Problem:
Reproduce the records exactly, beginning with their first line and ending with the line that contains "intros [-> ?]. lia.", and output nothing more.
====== Data
(** The types declared by the payloads before each one. *)
Fixpoint module_allowed (version : WasmVersion) (types : list FuncType) (payloads : list Payload) : Prop :=
  match payloads with
  | [] => True
  | p :: rest => payload_allowed version types p /\ module_allowed version (types ++ payload_types p) rest
  end.

Fixpoint module_slots (types : list FuncType) (payloads : list Payload) : N :=
  match payloads with
  | [] => 0
  | p :: rest => payload_slots types p + module_slots (types ++ payload_types p) rest
  end.

(* ------------------------------------------------------------------ *)
(** ** The compilation budget: lemmas *)

Lemma add_slots_ok slots count total :
  add_slots slots count = Ok total <->
  total = slots + count /\ total <= MAX_FUNCTION_SLOTS.
Proof.
  unfold add_slots, checked_add. rewrite ok_or_ok.
  destruct (N.ltb_spec (slots + count) (2 ^ 32)); cbn.
  - destruct (N.leb_spec (slots + count) MAX_FUNCTION_SLOTS); split.
    + intros E. apply Some_inj in E as <-. done.
    + by intros [-> _].
    + done.
    + intros [-> ?]. lia.
  - split; [done|]. intros [-> ?]. unfold MAX_FUNCTION_SLOTS in *. lia.
Qed.

Lemma decode_types_ok (types : list (Result string FuncType)) (ts ts' : list FuncType) :
  try_fold (fun ts ty => ty ← ty; Ok (ts ++ [ty])) ts types = Ok ts' <->
  Forall (fun r => exists ty, r = Ok ty) types /\ ts' = ts ++ ok_values types.
Proof.
  revert ts; induction types as [|r types IH]; intros ts; cbn [try_fold].
  - rewrite app_nil_r. split; [intros H; by apply Ok_inj in H as <-|by intros [_ ->]].
  - rewrite Forall_cons_iff. destruct r as [ty|e|w]; cbn;
      [|split; [done|by intros [[[? [=]] _] _]] ..].
    rewrite IH, <- app_assoc. split; [intros [? ->]|intros [[_ ?] ->]]; split; try done. split; [by exists ty|done].
Qed.

Lemma expected_params_ok version import n :
  expected_params version import = Ok n <->
  (import_module import, import_name import, n) ∈ crypto_functions version.
Proof.
  destruct import as [m f ty]. cbn [import_module import_name]. split.
  - unfold expected_params, crypto_functions, CRYPTO_NAMESPACE, CRYPTO_NAMESPACE_V2. cbn [import_module import_name]. intros H.
    repeat match type of H with context [bool_decide ?P] => destruct (bool_decide_reflect P); subst; cbn [andb orb] in H end;
      apply Ok_inj in H as <- || discriminate H;
      cbn [Datatypes.app]; rewrite !elem_of_cons; tauto || discriminate.
  - unfold crypto_functions. rewrite elem_of_app, !elem_of_cons, elem_of_nil.
    intros [[[= -> -> ->]|[[= -> -> ->]|[[= -> -> ->]|[]]]]|H]; [by destruct version..|].
    destruct version; [by apply elem_of_nil in H|].
    rewrite !elem_of_cons, elem_of_nil in H. by destruct H as [[= -> -> ->]|[[= -> -> ->]|[]]].
Qed.

(** The signature test of the code, on the whole type. *)
Lemma signature_ok ty n :
  negb (len (params ty) =? n) || existsb (fun t => bool_decide (t <> I32)) (params ty)
    || bool_decide (results ty <> [I32]) = false <->
  ty = {| params := replicate (N.to_nat n) I32; results := [I32] |}.
Proof.
  destruct ty as [ps rs]. cbn [params results]. rewrite !orb_false_iff, negb_false_iff, N.eqb_eq, bool_decide_eq_false.
  split.
  - intros [[<- Hp] Hr]. f_equal; [|by apply dec_stable]. symmetry. apply replicate_as_elem_of. split; [unfold len; lia|].
    intros t Ht. destruct (decide (t = I32)) as [|Hne]; [done|].
    assert (existsb (fun t => bool_decide (t <> I32)) ps = true) as Hx; [|congruence].
    apply existsb_exists. exists t. split; [by apply list_elem_of_In|by apply bool_decide_eq_true].
  - intros [= -> ->]. split; [|tauto]. split; [unfold len; rewrite length_replicate; lia|].
    induction (N.to_nat n); done.
Qed.

Lemma check_import_ok version types r :
  check_import version types r = Ok tt <->
  exists import, r = Ok import /\ import_allowed version types import.
Proof.
  destruct r as [import|e|w]; cbn; [|split; [done|by intros (? & [=] & _)] ..]. split.
  - intros H. exists import. split; [done|]. apply bind_ok in H as (n & Hn%expected_params_ok & H).
    destruct (import_ty import) as [index|] eqn:Hty; [|done]. apply bind_ok in H as (ty & Hlook%ok_or_ok & H).
    exists n, index. split; [done|]. split; [done|]. rewrite Hlook. f_equal. apply signature_ok. by destruct (_ || _ || _).
  - intros (? & <-%Ok_inj & n & index & Hn%expected_params_ok & Hty & Hlook).
    rewrite Hn. cbn [mbind Result_bind]. rewrite Hty, Hlook. cbn [ok_or mbind Result_bind].
    by rewrite (proj2 (signature_ok _ n) eq_refl).
Qed.

Lemma check_imports_ok version types imports u :
  try_fold (fun _ import => check_import version types import) tt imports = Ok u <->
  payload_allowed version types (ImportSection imports).
Proof.
  destruct u. cbn [payload_allowed]. induction imports as [|r imports IH]; cbn [try_fold]; [done|].
  rewrite bind_ok, Forall_cons_iff, <- check_import_ok, <- IH. split; [by intros ([] & ?)|intros [? ?]; by exists tt].
Qed.

(** A fold that adds up the slots of the accepted items. *)
Lemma slots_fold {A} (step : N -> A -> Result string N) (allowed : A -> Prop) (amount : A -> N) l :
  (forall s a s', step s a = Ok s' <-> allowed a /\ s' = s + amount a /\ s' <= MAX_FUNCTION_SLOTS) ->
  forall s s', s <= MAX_FUNCTION_SLOTS ->
    try_fold step s l = Ok s' <->
    Forall allowed l /\ s' = s + sum (amount <$> l) /\ s' <= MAX_FUNCTION_SLOTS.
Proof.
  intros Hstep. induction l as [|a l IH]; intros s s' Hs; cbn [try_fold fmap list_fmap sum foldr].
  - rewrite N.add_0_r. split; [intros H; by apply Ok_inj in H as <-|by intros (_ & -> & _)].
  - rewrite bind_ok, Forall_cons_iff. fold (sum (amount <$> l)). split.
    + intros (s1 & (Ha & -> & Hs1)%Hstep & H). apply IH in H as (Hl & -> & Hs'); [|done].
      rewrite N.add_assoc. done.
    + intros ([Ha Hl] & -> & Hs'). exists (s + amount a). split; [apply Hstep; repeat split; [done|lia]|].
      apply IH; [lia|]. rewrite N.add_assoc in *. done.
Qed.

Lemma function_step_ok types slots r slots' :
  (type_index ← r;
   ty ← ok_or (types !! N.to_nat type_index) "WASM evaluator function has an unknown type"%string;
   count ← count_u32 (len (params ty));
   add_slots slots count) = Ok slots' <->
  (exists index, r = Ok index /\ is_Some (types !! N.to_nat index)) /\
  slots' = slots + function_count types r /\ slots' <= MAX_FUNCTION_SLOTS.
Proof.
  destruct r as [i|e|w]; cbn [mbind Result_bind function_count]; [|split; [done|by intros [(? & [=] & _) _]] ..].
  destruct (types !! N.to_nat i) as [ty|] eqn:Hty; cbn [ok_or mbind Result_bind from_option].
  - rewrite bind_ok. split.
    + intros (c & Hc & [-> Hs]%add_slots_ok). unfold count_u32, u32_try_from in Hc. apply ok_or_ok in Hc.
      case_match; [|done]. apply Some_inj in Hc as <-. split; [exists i; split; [done|by rewrite Hty]|done].
    + intros (_ & -> & Hs). exists (len (params ty)). split; [|by apply add_slots_ok].
      apply count_u32_ok. unfold MAX_FUNCTION_SLOTS in Hs. lia.
  - split; [done|]. intros [(? & H & Hx) _]. apply Ok_inj in H as <-. rewrite Hty in Hx. by destruct Hx.
Qed.

Lemma local_step_ok slots (r : Result string (N * ValType)) slots' :
  (local ← r; add_slots slots (fst local)) = Ok slots' <->
  (exists local, r = Ok local) /\ slots' = slots + local_count r /\ slots' <= MAX_FUNCTION_SLOTS.
Proof.
  destruct r as [l|e|w]; cbn [mbind Result_bind local_count]; [|split; [done|by intros [[? [=]] _]] ..].
  rewrite add_slots_ok. split; [|tauto]. intros H. split; [by exists l|done].
Qed.

(** One payload is accepted exactly within the rules and the limit. *)
Lemma check_payload_ok version types slots r state :
  slots <= MAX_FUNCTION_SLOTS ->
  check_payload version (types, slots) r = Ok state <->
  exists p, r = Ok p /\ payload_allowed version types p /\
    state = (types ++ payload_types p, slots + payload_slots types p) /\
    slots + payload_slots types p <= MAX_FUNCTION_SLOTS.
Proof.
  intros Hs. unfold check_payload.
  destruct r as [p|e|w]; cbn [mbind Result_bind]; [|split; [done|by intros (? & [=] & _)] ..].
  transitivity (payload_allowed version types p /\
    state = (types ++ payload_types p, slots + payload_slots types p) /\
    slots + payload_slots types p <= MAX_FUNCTION_SLOTS); [|split; [by exists p|by intros (? & <-%Ok_inj & ?)]].
  destruct p as [tys|imports|functions|locals| |]; cbn [payload_types payload_slots];
    rewrite ?app_nil_r, ?N.add_0_r.
  - rewrite bind_ok. setoid_rewrite decode_types_ok. cbn [payload_allowed]. split.
    + by intros (? & [? ->] & <-%Ok_inj).
    + intros (? & -> & _). eexists. by split.
  - rewrite bind_ok. setoid_rewrite check_imports_ok. split; [by intros ([] & ? & <-%Ok_inj)|].
    intros (? & -> & _). by exists tt.
  - rewrite bind_ok. cbn [payload_allowed]. split.
    + intros (s & (? & -> & ?)%(slots_fold _ _ _ _ (function_step_ok types)) & <-%Ok_inj); done.
    + intros (? & -> & ?). eexists. split; [|reflexivity].
      by apply (slots_fold _ _ _ _ (function_step_ok types)).
  - cbn [payload_allowed]. destruct locals as [ls|e|w]; cbn [mbind Result_bind];
      [|split; [done|by intros [(? & [=] & _) _]] ..]. rewrite bind_ok. split.
    + intros (s & (? & -> & ?)%(slots_fold _ _ _ _ local_step_ok) & <-%Ok_inj); [|done]. split; [by exists ls|done].
    + intros ((? & <-%Ok_inj & ?) & -> & ?). eexists. split; [|reflexivity]. by apply (slots_fold _ _ _ _ local_step_ok).
  - split; [done|by intros []].
  - split; [intros <-%Ok_inj; done|by intros (_ & -> & _)].
Qed.

Lemma check_payloads_ok version l types slots :
  slots <= MAX_FUNCTION_SLOTS ->
  (exists state, try_fold (check_payload version) (types, slots) l = Ok state) <->
  exists payloads, l = Ok <$> payloads /\ module_allowed version types payloads /\
    slots + module_slots types payloads <= MAX_FUNCTION_SLOTS.
Proof.
  revert types slots; induction l as [|r l IH]; intros types slots Hs; cbn [try_fold].
  - split; [intros _; exists []; cbn; rewrite N.add_0_r; done|by eexists].
  - split.
    + intros [state (? & (p & -> & Hp & -> & Hb)%check_payload_ok & H)%bind_ok]; [|done].
      destruct (proj1 (IH _ _ Hb) (ex_intro _ _ H)) as (ps & -> & Hps & Hb').
      exists (p :: ps). cbn [module_allowed module_slots]. rewrite N.add_assoc. done.
    + intros ([|p ps] & [= -> ->] & Hps & Hb). cbn [module_allowed module_slots] in Hps, Hb. destruct Hps as [Hp Hps].
      rewrite N.add_assoc in Hb. destruct (proj2 (IH (types ++ payload_types p) (slots + payload_slots types p) ltac:(lia)))
        as [state H]; [by exists ps|].
      exists state. apply bind_ok. eexists. split; [|exact H]. apply check_payload_ok; [done|]. exists p. repeat split; [done|lia].
Qed.

(* ------------------------------------------------------------------ *)
(** ** Regions: specification *)

Definition disjoint (r s : range) : Prop :=
  range_is_empty r = true \/ range_is_empty s = true \/ snd r <= fst s \/ snd s <= fst r.

(** The region of one input: empty for an empty input, its length otherwise. *)
Definition region_of (bs : bytes) (r : range) : Prop :=
  (bs = [] /\ r = (0, 0)) \/ (bs <> [] /\ snd r = fst r + len bs).

Section RegionSpec.
  Context {runtime : WasmRuntime}.

(** The memory holds [bs] at the region [r]. *)
Definition holds (store : Store) (memory : Memory) (bs : bytes) (r : range) : Prop :=
  forall k b, bs !! k = Some b -> contents store memory (fst r + N.of_nat k) = b.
============
Solved exercise:
(** The types declared by the payloads before each one. *)
Fixpoint module_allowed (version : WasmVersion) (types : list FuncType) (payloads : list Payload) : Prop :=
  match payloads with
  | [] => True
  | p :: rest => payload_allowed version types p /\ module_allowed version (types ++ payload_types p) rest
  end.

Fixpoint module_slots (types : list FuncType) (payloads : list Payload) : N :=
  match payloads with
  | [] => 0
  | p :: rest => payload_slots types p + module_slots (types ++ payload_types p) rest
  end.

(* ------------------------------------------------------------------ *)
(** ** The compilation budget: lemmas *)

Lemma add_slots_ok slots count total :
  add_slots slots count = Ok total <->
  total = slots + count /\ total <= MAX_FUNCTION_SLOTS.
Proof.
  unfold add_slots, checked_add. rewrite ok_or_ok.
  destruct (N.ltb_spec (slots + count) (2 ^ 32)); cbn.
  - destruct (N.leb_spec (slots + count) MAX_FUNCTION_SLOTS); split.
    + intros E. apply Some_inj in E as <-. done.
    + by intros [-> _].
    + done.
    + intros [-> ?]. lia.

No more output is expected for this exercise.